Now that we have established the context for the plagues, I want to focus on the tenth and final plague. This was by far the most significant plague, because this plague brought about the death of the firstborn. For God’s people, this event was known as the Passover when the LORD, in His mercy, passed over the houses which had the blood on the door post. Where there was the prescribed blood on the door, the LORD spared the firstborn. But for the Egyptians who did not put the blood of the lamb on the door post, this tenth plague meant death and judgment. The point to understand here is that the Passover event pictured both mercy and judgment. For those who were covered by the blood of the lamb, there was the LORD’s mercy, but for those who were not, there was death and judgment as the LORD killed the first-born. The difference between mercy and judgment was the blood of the lamb.

As we understand the Passover, we see that it is a crystal clear picture and a “foreshadow” of what the final Passover Lamb, the Lord Jesus Christ, accomplished when He died on the cross. For the situation today is exactly the same as it was for the children of Israel and the Egyptians so long ago, at least in this sense: still today, as then, every single human being will receive either mercy or judgment from the Lord, and the difference is the blood of the Lamb. Hebrews 9:27 says, “And it is appointed for man to die once and after this comes the judgment.” From this verse it is clear that there is a judgment coming. Whether we believe it or not, there is coming a day for every single human being when they will stand before the Lord to be judged, and on that day, the verdict will either be eternal life or eternal condemnation. For the one who has repented of their sins and who has believed in Jesus Christ, that day will be a day of mercy, since the Lord will see the blood of the Lamb of God on that person’s soul and judgment will forever pass over them.
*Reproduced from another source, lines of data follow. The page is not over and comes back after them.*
(** After [save] with a label selected, the current image has a row,
    and its rows carry the label. *)
Lemma upserted_rows_for (name lbl : string) (g : Z) (df : DataFrame) :
  rows_for name (upserted (CStr name) lbl g df) <> [] /\
  Forall (fun r => r !! "label" = Some (CStr lbl))
         (rows_for name (upserted (CStr name) lbl g df)).
Proof.
  unfold upserted. fold (has_row (CStr name) df).
  destruct (has_row (CStr name) df) eqn:Hex.
  - rewrite rows_for_relabel. split.
    + pose proof (rows_for_existsb _ _ Hex) as Hne.
      now destruct (rows_for name df).
    + apply Forall_forall. intros r Hr.
      apply list_elem_of_In, in_map_iff in Hr as (r0 & <- & Hr0).
      apply list_elem_of_In in Hr0.
      apply list_elem_of_filter in Hr0 as [Hm _].
      rewrite mask_is_CStr, Hm. apply lookup_insert_eq.
  - rewrite rows_for_append. simpl. rewrite String.eqb_refl.
    rewrite (existsb_rows_for _ _ Hex). simpl. split; [done|].
    constructor; [|constructor]. apply new_row_label.
Qed.

(** The table after a label has been selected and saved. *)
Lemma relabel_fields (lbl : string) (w : World) :
  "image" ∈ columns (doors_df w) ->
  doors_df (relabel lbl w)
    = upserted (cell_of_name (current_image w)) lbl (door_id w) (doors_df w) /\
  current_image (relabel lbl w) = current_image w /\
  door_id (relabel lbl w) = door_id w /\
  path_to_csv (relabel lbl w) = path_to_csv w /\
  can_write (relabel lbl w) = can_write w.
Proof.
  intros Hc. unfold relabel. rewrite exec_save. simpl.
  rewrite (bool_decide_eq_true_2 _ Hc).
  now destruct (can_write w (path_to_csv w)).
Qed.

Lemma empty_frame_one_row_per_image (cols : list string) :
  one_row_per_image (empty_frame cols).
Proof. intros name. unfold rows_for. simpl. lia. Qed.

(** C2, as the specification states it, fails for a table that
    [load_csv] took from a file with two records of one image: the
    program starts on that file, the user saves the label open and then
    the label closed for the image, and the table still has two rows
    for it, both with the second label. *)
Lemma loaded_table_keeps_repeated_rows :
  outcome startup repeated_world = Ok tt /\
  length (rows_for "a.jpg" (doors_df (exec startup repeated_world))) = 2%nat /\
  current_image (exec startup repeated_world) = Some "a.jpg" /\
  map (fun r => row_get r "label")
      (rows_for "a.jpg"
         (doors_df (run [Click 0; Next; Click 1; Next]
                        (exec startup repeated_world))))
    = [CStr "closed"; CStr "closed"] /\
  map (fun r => row_get r "label")
      (rows_for "a.jpg"
         (doors_df (relabel "closed"
                      (relabel "open" (exec startup repeated_world)))))
    = [CStr "closed"; CStr "closed"].
Proof. vm_compute. repeat split. Qed.
Lemma counts_positive (words : list string) (text : string) :
  Forall (fun w => w ≠ "") words →
  (0 <? sumZ (map (PyStr.count text) words))%Z = PyStr.any_in words text
  ∧ (0 ≤ sumZ (map (PyStr.count text) words))%Z.
Proof.
  unfold PyStr.any_in.
  induction 1 as [|w words Hw _ [IH1 IH2]]; [by cbn|].
  cbn [map sumZ fold_right existsb].
  fold (sumZ (map (PyStr.count text) words)).
  pose proof (count_nonneg text w) as H0.
  pose proof (count_positive w text Hw) as H1.
  split; [|lia].
  rewrite <- H1, <- IH1.
  destruct (0 <? PyStr.count text w)%Z eqn:E1,
    (0 <? sumZ (map (PyStr.count text) words))%Z eqn:E2; cbn [orb];
    rewrite ?Z.ltb_lt, ?Z.ltb_ge in *; lia.
Qed.

(** X10. The keyword flags agree with the keyword counts: [has_urgency_words]
    is true exactly when [num_urgency_words] is positive, and the same holds
    for the suspicious keywords; no count is negative. *)
Theorem keyword_flags_match_counts (text : string) :
  ∃ fs n_urgency n_suspicious,
    FeatureExtractor.extract_keyword_features text = Ok fs
    ∧ PyDict.get fs "num_urgency_words" = Some (VInt n_urgency)
    ∧ PyDict.get fs "has_urgency_words" = Some (VBool (0 <? n_urgency)%Z)
    ∧ PyDict.get fs "num_suspicious_keywords" = Some (VInt n_suspicious)
    ∧ PyDict.get fs "has_suspicious_keywords" = Some (VBool (0 <? n_suspicious)%Z)
    ∧ (0 ≤ n_urgency)%Z ∧ (0 ≤ n_suspicious)%Z.
Proof.
  unfold FeatureExtractor.extract_keyword_features.
  destruct (counts_positive FeatureExtractor.urgency_words (PyStr.lower text))
    as [Hu Hu0].
  { repeat (constructor; [discriminate|]). constructor. }
  destruct (counts_positive FeatureExtractor.suspicious_keywords (PyStr.lower text))
    as [Hs Hs0].
  { repeat (constructor; [discriminate|]). constructor. }
  eexists _, _, _. split; [reflexivity|].
  cbn [PyDict.get String.eqb Ascii.eqb Bool.eqb].
  rewrite Hu, Hs. by split_and!.
Qed.

Lemma count_chars_range (p : ascii → bool) (s : string) :
  (0 ≤ PyStr.count_chars p s ≤ PyStr.len s)%Z.
Proof.
  unfold PyStr.len. induction s as [|c s IH]; cbn [PyStr.count_chars String.length].
  - lia.
  - destruct (p c); lia.
Qed.

Lemma ratio_range (a b : Z) :
  (0 ≤ a ≤ b)%Z → (0 < b)%Z →
  (0 <= inject_Z a / inject_Z b)%Q ∧ (inject_Z a / inject_Z b <= 1)%Q.
Proof.
  intros Ha Hb.
  assert (0 < inject_Z b)%Q as Hb' by (by rewrite (Zlt_Qlt 0 b) in Hb).
  split.
  - apply Qle_shift_div_l; [exact Hb'|]. rewrite Qmult_0_l.
    change 0%Q with (inject_Z 0). rewrite <- Zle_Qle. lia.
  - apply Qle_shift_div_r; [exact Hb'|]. rewrite Qmult_1_l.
    rewrite <- Zle_Qle. lia.
Qed.

(** X11. [extract_text_features] counts no more upper-case letters than the
    text has characters, and [uppercase_ratio] lies between 0 and 1; for the
    empty text the ratio is 0 and nothing is divided. *)
Theorem uppercase_ratio_is_a_fraction (text : string) :
  ∃ fs upper ratio,
    FeatureExtractor.extract_text_features text = Ok fs
    ∧ PyDict.get fs "length" = Some (VInt (PyStr.len text))
    ∧ PyDict.get fs "num_uppercase" = Some (VInt upper)
    ∧ (0 ≤ upper ≤ PyStr.len text)%Z
    ∧ PyDict.get fs "uppercase_ratio" = Some ratio
    ∧ (0 <= to_float ratio)%Q ∧ (to_float ratio <= 1)%Q
    ∧ (text = "" → ratio = VInt 0).
Proof.
  unfold FeatureExtractor.extract_text_features.
  pose proof (count_chars_range PyStr.is_upper text) as Hup.
  assert (∃ avg, (if FeatureExtractor.truthy (PyStr.split text)
                  then VFloat <$> np_mean (map PyStr.len (PyStr.split text))
                  else Ok (VInt 0)) = Ok avg) as [avg ->].
  { destruct (PyStr.split text) as [|w ws]; cbn; eauto. }
  cbn [mbind result_bind].
  destruct (PyStr.len text >? 0)%Z eqn:Hlen.
  - unfold py_truediv.
    destruct (PyStr.len text =? 0)%Z eqn:E; [lia|].
    cbn [fmap result_fmap mbind result_bind].
    eexists _, _, _. split; [reflexivity|].
    cbn [PyDict.get String.eqb Ascii.eqb Bool.eqb].
    destruct (ratio_range (PyStr.count_chars PyStr.is_upper text) (PyStr.len text))
      as [H0 H1]; [exact Hup | lia |].
    split_and!; try reflexivity; try exact H0; try exact H1; try lia.
    intros ->. discriminate.
  - cbn [mbind result_bind].
    eexists _, _, _. split; [reflexivity|].
    cbn [PyDict.get String.eqb Ascii.eqb Bool.eqb].
    split_and!; try reflexivity; try lia; cbn; try discriminate.
Qed.
(** * ReNet layer (stacked_renet_layer_slim.py): tensors, patch extraction,
      the two recurrent sweeps, and their properties.

    Tensors are modelled the way the tensor library holds them: a tensor is a
    view (storage location, offset, shape, strides) onto a flat storage kept
    in a store.  [unfold], [permute], [view], [split] and indexing only build
    new views; [contiguous], [cat], [zeros] and the recurrent network allocate
    fresh storages.  Python exceptions are the [Raise] outcome of a small
    state-and-error monad. *)

From Stdlib Require Import ZArith Lia List Bool Arith.
From Stdlib Require Import QArith Reals Lra.
From stdpp Require Import base list strings gmap pretty.
(** * Prime spirals in 3D: the geometry, projection and interaction core

    A shallow embedding of [src/App.tsx]: the prime sieve, the four
    coordinate generators, the projector, the scene builder and the pointer
    and wheel handlers of [Canvas3D], with the properties stated about them.

    Conventions of the embedding.
    - JavaScript numbers that hold integers (the bound [N], indices, the block
      size) are [Z]; numbers that hold coordinates, angles and zoom factors are
      real numbers [R], i.e. arithmetic is exact and there is no NaN, no
      infinity and no rounding.
    - [for] loops are run by [for_loop], which carries an explicit iteration
      budget and answers [None] when the budget is exhausted; every caller is
      shown to return [Some].
    - React state ([rotation], [zoom], [isDragging]) and refs ([pointers],
      [lastPos], [pinch]) are the fields of one record that the handlers take
      and return. *)

From Stdlib Require Import ZArith Znumtheory Reals Lra Lia List Sorted.
From stdpp Require Import base list gmap sorting.

Open Scope Z_scope.

(** ** Counted loops *)

(** [for (let i = start; i <= stop; i += step) s = body(i, s)].  The body may
    itself run a loop, hence its [option] result. *)
Fixpoint for_loop {St : Type} (fuel : nat) (i stop step : Z)
    (body : Z -> St -> option St) (s : St) : option St :=
  match fuel with
  | O => None
  | S fuel' =>
      if i <=? stop then
        match body i s with
        | Some s' => for_loop fuel' (i + step) stop step body s'
        | None => None
        end
      else Some s
  end.

(** ** Prime sieve *)

Module Sieve.

(** [sieve[i]] read as a condition: a missing entry is [undefined], falsy. *)
Definition get (sieve : list bool) (i : Z) : bool :=
  default false (sieve !! Z.to_nat i).

(** [sieve[i] = false]. *)
Definition clear (sieve : list bool) (i : Z) : list bool :=
  <[Z.to_nat i := false]> sieve.

(** [for (let i = p * p; i <= limit; i += p) sieve[i] = false]. *)
Definition mark_multiples (fuel : nat) (limit p : Z) (sieve : list bool)
    : option (list bool) :=
  for_loop fuel (p * p) limit p (fun i s => Some (clear s i)) sieve.

(** The body of the outer loop: [if (sieve[p]) for (...) ...]. *)
Definition sieve_step (fuel : nat) (limit p : Z) (sieve : list bool)
    : option (list bool) :=
  if get sieve p then mark_multiples fuel limit p sieve else Some sieve.

(** [sieve.map((isPrime, i) => (isPrime ? i : -1)).filter(n => n > 0)]. *)
Definition collect (sieve : list bool) : list Z :=
  filter (fun n => 0 < n)
         (imap (fun i (isPrime : bool) => if isPrime then Z.of_nat i else -1) sieve).

(** [sievePrimes(limit)].  [Math.floor(Math.sqrt(limit))] is the integer
    square root (see [floor_sqrt]).  Neither loop runs more than [limit]
    times, so a budget of [limit + 1] tests of the loop condition is enough. *)
Definition sievePrimes (limit : Z) : option (list Z) :=
  if limit <? 2 then Some []
  else
    let sieve := replicate (Z.to_nat (limit + 1)) true in
    let sieve := clear (clear sieve 1) 0 in
    let upper := Z.sqrt limit in
    let fuel := S (Z.to_nat limit) in
    match for_loop fuel 2 upper 1 (sieve_step fuel limit) sieve with
    | Some sieve => Some (collect sieve)
    | None => None
    end.

(** Trial division, as the specification words primality: no [d] in
    [2 .. floor(sqrt n)] divides [n]. *)
Definition trial_prime (n : Z) : Prop :=
  forall d, 2 <= d <= Z.sqrt n -> ~ (d | n).

(** Divisibility is decidable, by the remainder. *)
#[export] Instance divide_decision (a b : Z) : Decision (a | b).
Proof.
  refine (match (b =? 0) || negb (a =? 0) && (b mod a =? 0) as c
                return BoolSpec (a | b) (~ (a | b)) c -> Decision (a | b) with
          | true => fun H => left _
          | false => fun H => right _
          end (Z.BoolSpec_divide a b)); inversion H; assumption.
Defined.

(** The same test as a program. *)
Definition trial_primeb (n : Z) : bool :=
  forallb (fun d => negb (n mod d =? 0)) (seqZ 2 (Z.sqrt n - 1)).

(** What the outer loop has established when it reaches [p]: the entries
    still marked are the [n >= 2] without a divisor [d < p] with
    [d * d <= n]. *)
Definition sieved (limit p : Z) (t : list bool) : Prop :=
  2 <= p /\ (p - 1) * (p - 1) <= limit /\ length t = Z.to_nat (limit + 1) /\
  forall n, 0 <= n <= limit ->
    (get t n = true <-> 2 <= n /\ forall d, 2 <= d < p -> (d | n) -> n < d * d).

End Sieve.

(** ** Geometry generators *)

Module Geometry.

(** [interface Point3D { n; x; y; z }]. *)
Record Point3D : Type := mkPoint3D { pt_n : Z; pt_x : R; pt_y : R; pt_z : R }.

(** [points.push(p)]. *)
Definition push {A : Type} (points : list A) (p : A) : list A := points ++ [p].

(** The loop shared by the four generators:
    [for (let n = 1; n <= N; n++) points.push(point(n))], started on the
    empty array.  It tests its condition [N + 1] times when [0 <= N] and once
    otherwise. *)
Definition generate (N : Z) (point : Z -> Point3D) : option (list Point3D) :=
  for_loop (S (Z.to_nat N)) 1 N 1 (fun n points => Some (push points (point n))) [].

Definition helixPoint (stepAngle radius pitch : R) (n : Z) : Point3D :=
  let t := (IZR n * stepAngle)%R in
  {| pt_n := n; pt_x := radius * cos t; pt_y := radius * sin t; pt_z := pitch * t |}.

Definition coordsHelix (N : Z) (stepAngle radius pitch : R) : option (list Point3D) :=
  generate N (helixPoint stepAngle radius pitch).

Definition sphericalPoint (N : Z) (stepAngle : R) (n : Z) : Point3D :=
  let z := (2 * (IZR n - 1) / Rmax (IZR N - 1) 1 - 1)%R in
  let r := sqrt (Rmax 0 (1 - z * z)) in
  let theta := (IZR n * stepAngle)%R in
  {| pt_n := n; pt_x := r * cos theta; pt_y := r * sin theta; pt_z := z |}.

Definition coordsSphericalSpiral (N : Z) (stepAngle : R) : option (list Point3D) :=
  generate N (sphericalPoint N stepAngle).

Definition conicalPoint (stepAngle a b c : R) (n : Z) : Point3D :=
  let t := (IZR n * stepAngle)%R in
  let r := (a + b * t)%R in
  {| pt_n := n; pt_x := r * cos t; pt_y := r * sin t; pt_z := c * t |}.

Definition coordsConicalArchimedean (N : Z) (stepAngle a b c : R)
    : option (list Point3D) :=
  generate N (conicalPoint stepAngle a b c).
But for the one who has not placed their faith in Jesus Christ; for the one who has ignored the warnings and the pleadings and who has continued in their sin and who has never called upon the name of the Lord (Romans 10:13); for the one who has trusted in their own righteousness and who has continued to believe that the Lord’s patience would last forever, there will be terrifying judgment and eternal condemnation. Every single human being will experience an eternity of either mercy or judgment, and which eternity awaits you depends on the blood.

And so the question that must be answered is this: “Are you certain that the blood of the Lamb is over your doorpost?” That is, have you definitely and irreversibly committed yourself to follow the Lord Jesus by repenting from your sin and placing your faith in Christ? Because of your faith, have you been wrapped in a robe of righteousness (Isaiah 61:10)? In the Judgment, will Jesus’ blood cover your sin and atone for your sin and thus allow you to receive God’s mercy, or will you be one of those who experiences the terrifying wrath of God forever? It all depends on the blood.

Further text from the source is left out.